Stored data
Lemma FindCloaked_run s l n clk :
  wf s → goindex (nodes s) 0 = Ret l → nodeAt s !! l = Some n →
  FindCloaked clk s = Ret
    (if Match clk (id_Bytes (Identity n)) then (id_Prv (Identity n), None, None, true)
     else match snd <$> list_find (λ x, sel s (matches clk) x = true) (Sessions s) with
          | Some x =>
              match dataAt s !! x with
              | Some d => (Some (Keys_Prv (d_Header d)), Some (Keys_Prv (d_Payload d)), Some x, false)
              | None => (None, None, None, false)
              end
          | None => (None, None, None, false)
          end, s).
Proof.
  intros W Hl Hn. destruct (GetLocalNodeIdentityBytes_run s l n W Hl Hn) as [EB EP].
  unfold FindCloaked. erewrite bind_run by exact EB.
  assert (∀ k, bool_decide (Cloak (arr_of 4 (take 4 (arr_list clk))) k = clk) = Match clk k) as EM.
  { intros k. unfold Match. apply bool_decide_ext. split; intros E; symmetry; exact E. }
  rewrite EM. destruct (Match clk (id_Bytes (Identity n))).
  { by erewrite bind_run by exact EP. }
  erewrite bind_run; cycle 1.
  { apply (FindSession_run _ (matches clk)); [|done]. intros d. unfold holds. by rewrite EM. }
  destruct (list_find _ _) as [[i x]|] eqn:E; [|done]. cbn [fmap option_fmap option_map snd].
  apply list_find_Some in E as (_ & Hs & _). unfold sel in Hs.
  destruct (dataAt s !! x) as [d|] eqn:Ed; [|done].
  by erewrite bind_run by (apply data_at_run; exact Ed).
Qed.

(** ** Deleting sessions *)

Lemma goindex_lookup {A} (l : list A) (i : nat) x : l !! i = Some x → goindex l (Z.of_nat i) = Ret x.
Proof. intros E. apply goindex_some; [lia|]. by rewrite Nat2Z.id. Qed.

Lemma goindex_past {A} (l : list A) (i : nat) : (length l ≤ i)%nat → goindex l (Z.of_nat i) = Panic PIndex.
Proof.
  intros H. unfold goindex. rewrite bool_decide_true by lia. rewrite Nat2Z.id.
  by rewrite (proj2 (lookup_ge_None l i)).
Qed.

Lemma RemovePacket_mid {A} (pre post : list A) x i :
  i = length pre → RemovePacket (pre ++ x :: post) (Z.of_nat i) = Ret (pre ++ post).
Proof.
  intros ->. pose proof (zlen_app pre (x :: post)) as LA. unfold zlen in LA at 2 3. cbn [length] in LA.
  unfold RemovePacket. rewrite !goslice_in by lia. cbn [mbind Out_bind].
  rewrite Z.sub_0_r, Nat2Z.id, drop_0, take_app_length, drop_app_ge by lia.
  replace (Z.to_nat (Z.of_nat (length pre) + 1) - length pre)%nat with 1%nat by lia.
  cbn [drop]. f_equal. f_equal. apply take_ge. lia.
Qed.

(** Turns of the loop that do not match, and the turn that finds the list too
    short. *)
Lemma delete_session_skip k i id s x d :
  Sessions s !! i = Some x → dataAt s !! x = Some d → Keys_Bytes (d_Header d) ≠ id →
  delete_session_loop (S k) (Z.of_nat i) id s = delete_session_loop k (Z.of_nat (S i)) id s.
Proof.
  intros Hx Hd Hne. cbn [delete_session_loop].
  change ((get ≫= ?f) s) with (f s s). cbn beta.
  rewrite (bind_run _ _ _ x s) by (unfold lift; by rewrite (goindex_lookup _ _ _ Hx)).
  rewrite (bind_run _ _ _ d s) by (by apply data_at_run).
  rewrite bool_decide_false by done. rewrite (bind_run _ _ _ tt s) by done.
  f_equal. lia.
Qed.

Lemma delete_session_past k i id s :
  (length (Sessions s) ≤ i)%nat →
  delete_session_loop (S k) (Z.of_nat i) id s = Panic PIndex.
Proof.
  intros H. cbn [delete_session_loop]. change ((get ≫= ?f) s) with (f s s). cbn beta.
  apply bind_panic. unfold lift. by rewrite goindex_past.
Qed.

Definition other_key (id : PubBytes) (s : Manager) (x : loc) : Prop :=
  ∃ d, dataAt s !! x = Some d ∧ Keys_Bytes (d_Header d) ≠ id.

Lemma delete_session_skips j k i id s :
  (∀ m, (i ≤ m < i + j)%nat → ∃ x, Sessions s !! m = Some x ∧ other_key id s x) →
  delete_session_loop (j + k) (Z.of_nat i) id s = delete_session_loop k (Z.of_nat (i + j)) id s.
Proof.
  revert i; induction j as [|j IH]; intros i H; [by rewrite Nat.add_0_r|].
  destruct (H i ltac:(lia)) as (x & Hx & d & Hd & Hne). cbn [Nat.add].
  rewrite (delete_session_skip _ _ _ _ x d) by done. rewrite IH; [f_equal; lia|].
  intros m Hm. apply H. lia.
Qed.

(** The turn that matches: the cache slot is cleared and the session taken out. *)
Definition removed (x : loc) (d : Data) (n : Node) (c : list (option loc)) (rest : list loc)
    (s : Manager) : Manager :=
  with_Sessions rest (with_Cache (<[n_ID n := <[Z.to_nat (d_Hop d) := None]> c]> (CircuitCache s)) s).

Lemma delete_session_hit k pre post id s x d n c :
  Sessions s = pre ++ x :: post → dataAt s !! x = Some d → Keys_Bytes (d_Header d) = id →
  nodeAt s !! d_Node d = Some n → CircuitCache s !! n_ID n = Some c → 0 ≤ d_Hop d < zlen c →
  delete_session_loop (S k) (Z.of_nat (length pre)) id s
  = delete_session_loop k (Z.of_nat (S (length pre))) id (removed x d n c (pre ++ post) s).
Proof.
  intros El Hd Hk Hn Hc Hh. cbn [delete_session_loop].
  change ((get ≫= ?f) s) with (f s s). cbn beta.
  rewrite (bind_run _ _ _ x s); cycle 1.
  { unfold lift. erewrite goindex_lookup; [done|]. rewrite El. by apply list_lookup_middle. }
  rewrite (bind_run _ _ _ d s) by (by apply data_at_run).
  rewrite bool_decide_true by done.
  rewrite (bind_run _ _ _ tt (removed x d n c (pre ++ post) s)); [by f_equal; lia|].
  rewrite (bind_run _ _ _ n s) by (by apply node_at_run). rewrite Hc, El.
  unfold goset, lift. rewrite bool_decide_true by done. rewrite RemovePacket_mid by done. done.
Qed.

(** ** Deleting a node with its sessions *)

Section MineIndices.
Context (q : loc → bool).

Fixpoint mine_indices (l : list loc) (i : nat) : list nat :=
  match l with
  | [] => []
  | x :: l => if q x then i :: mine_indices l (S i) else mine_indices l (S i)
  end.

Lemma mine_indices_ge l i j : j ∈ mine_indices l i → (i ≤ j)%nat.
Proof.
  revert i; induction l as [|x l IH]; intros i; cbn; [by intros ?%not_elem_of_nil|].
  destruct (q x); [intros [->|H]%elem_of_cons; [lia|]|intros H]; apply IH in H; lia.
Qed.

Lemma mine_indices_length l i : length (mine_indices l i) = length (filter (λ x, q x = true) l).
Proof.
  revert i; induction l as [|x l IH]; intros i; [done|]. cbn [mine_indices]. rewrite filter_cons.
  destruct (q x) eqn:E; [rewrite decide_True by done|rewrite decide_False by congruence];
    cbn; by rewrite IH.
Qed.

Lemma keep_none l : keep_sessions [] l = [].
Proof.
  unfold keep_sessions. enough (filter (λ x : nat * loc, Exists (λ j, x.1 ≠ j) []) (imap pair l) = [])
    as -> by done.
  induction (imap pair l) as [|p m IH]; [done|]. rewrite filter_cons, decide_False; [done|].
  intros N; inversion N.
Qed.

Lemma keep_all found l : (∀ k, ∃ j, j ∈ found ∧ k ≠ j) → keep_sessions found l = l.
Proof.
  intros H. unfold keep_sessions. rewrite filter_keep.
  - clear H. enough (∀ f : nat → nat, snd <$> imap (λ i x, (f i, x)) l = l) as E by (by apply (E id)).
    induction l as [|x l IH]; intros f; [done|]. cbn. f_equal. apply (IH (f ∘ S)).
  - apply Forall_forall. intros [k y] _. apply Exists_exists. destruct (H k) as (j & Hj & Hne).
    by exists j.
Qed.

Lemma keep_one_gen l i j :
  mine_indices l i = [j] →
  snd <$> filter (λ x, Exists (λ j, x.1 ≠ j) [j]) (imap (λ k x, ((i + k)%nat, x)) l)
  = filter (λ x, q x = false) l.
Proof.
  assert (∀ l i j, (j < i)%nat → mine_indices l i = [] →
    snd <$> filter (λ x, Exists (λ j, x.1 ≠ j) [j]) (imap (λ k x, ((i + k)%nat, x)) l)
    = filter (λ x, q x = false) l) as Hrest.
  { clear. intros l. induction l as [|x l IH]; intros i j Hlt H; [done|]. cbn in H.
    destruct (q x) eqn:E; [done|]. cbn [imap]. rewrite !filter_cons.
    rewrite decide_True by (left; cbn; lia). rewrite decide_True by done. cbn. f_equal.
    rewrite <- (IH (S i) j) by (done || lia). do 2 f_equal. apply imap_ext.
    intros k y _. cbn. f_equal. lia. }
  revert i; induction l as [|x l IH]; intros i H; [done|]. cbn in H. cbn [imap].
  assert (imap ((λ k y, ((i + k)%nat, y)) ∘ S) l = imap (λ k y, ((S i + k)%nat, y)) l) as Ei.
  { apply imap_ext. intros k y _. cbn. f_equal. lia. }
  rewrite Ei, !filter_cons. destruct (q x) eqn:E.
  - injection H as <- H. rewrite decide_False; cycle 1.
    { intros [N|N]%Exists_cons; [cbn in N; lia|by apply Exists_nil in N]. }
    rewrite decide_False by congruence. apply Hrest; [lia|done].
  - assert (i < j)%nat as Hij by (apply (mine_indices_ge l (S i)); rewrite H; by left).
    rewrite decide_True by (left; cbn; lia). rewrite decide_True by done. cbn. f_equal. exact (IH (S i) H).
Qed.
End MineIndices.

Definition mine (s : Manager) (id : ID) (x : loc) : bool :=
  match dataAt s !! x ≫= λ d, nodeAt s !! d_Node d with
  | Some n => bool_decide (n_ID n = id)
  | None => false
  end.

Lemma indices_of_node_run s id l i :
  (∀ x, x ∈ l → ∃ d n, dataAt s !! x = Some d ∧ nodeAt s !! d_Node d = Some n) →
  indices_of_node id l i s = Ret (mine_indices (mine s id) l i, s).
Proof.
  revert i; induction l as [|x l IH]; intros i H; [done|].
  destruct (H x ltac:(by left)) as (d & n & Hd & Hn). cbn [indices_of_node mine_indices].
  rewrite (bind_run _ _ _ d s) by (by apply data_at_run).
  rewrite (bind_run _ _ _ n s) by (by apply node_at_run).
  rewrite (bind_run _ _ _ (mine_indices (mine s id) l (S i)) s).
  2:{ apply IH. intros y Hy. apply H. by right. }
  unfold mine at 3. rewrite Hd. cbn. rewrite Hn. by case_bool_decide.
Qed.

Lemma find_index_run (p : Node → bool) s l :
  Forall (λ x, is_Some (nodeAt s !! x)) l →
  find_index p l s
  = Ret (fst <$> list_find (λ x, match nodeAt s !! x with Some n => p n | None => false end = true) l, s).
Proof.
  induction 1 as [|x l [n Hn] Hl IH]; [done|]. cbn [find_index list_find].
  rewrite (bind_run _ _ _ n s) by (by apply node_at_run).
  destruct (decide (match nodeAt s !! x with Some n => p n | None => false end = true)) as [E|E];
    rewrite Hn in E.
  - by rewrite E.
  - destruct (p n); [done|]. rewrite (bind_run _ _ _ _ _ IH). cbn.
    by destruct (list_find _ l) as [[? ?]|].
Qed.
End Facts.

▶ [Activity] What you return must be the lines above that run from the line with "rewrite bool_decide_false by" to the line with "(∀ m, (i ≤ m < i + j)%nat", inclusive, each copied exactly.

▶ [Finished task]
  rewrite bool_decide_false by done. rewrite (bind_run _ _ _ tt s) by done.
  f_equal. lia.
Qed.

Lemma delete_session_past k i id s :
  (length (Sessions s) ≤ i)%nat →
  delete_session_loop (S k) (Z.of_nat i) id s = Panic PIndex.
Proof.
  intros H. cbn [delete_session_loop]. change ((get ≫= ?f) s) with (f s s). cbn beta.
  apply bind_panic. unfold lift. by rewrite goindex_past.
Qed.

Definition other_key (id : PubBytes) (s : Manager) (x : loc) : Prop :=
  ∃ d, dataAt s !! x = Some d ∧ Keys_Bytes (d_Header d) ≠ id.

Lemma delete_session_skips j k i id s :
  (∀ m, (i ≤ m < i + j)%nat → ∃ x, Sessions s !! m = Some x ∧ other_key id s x) →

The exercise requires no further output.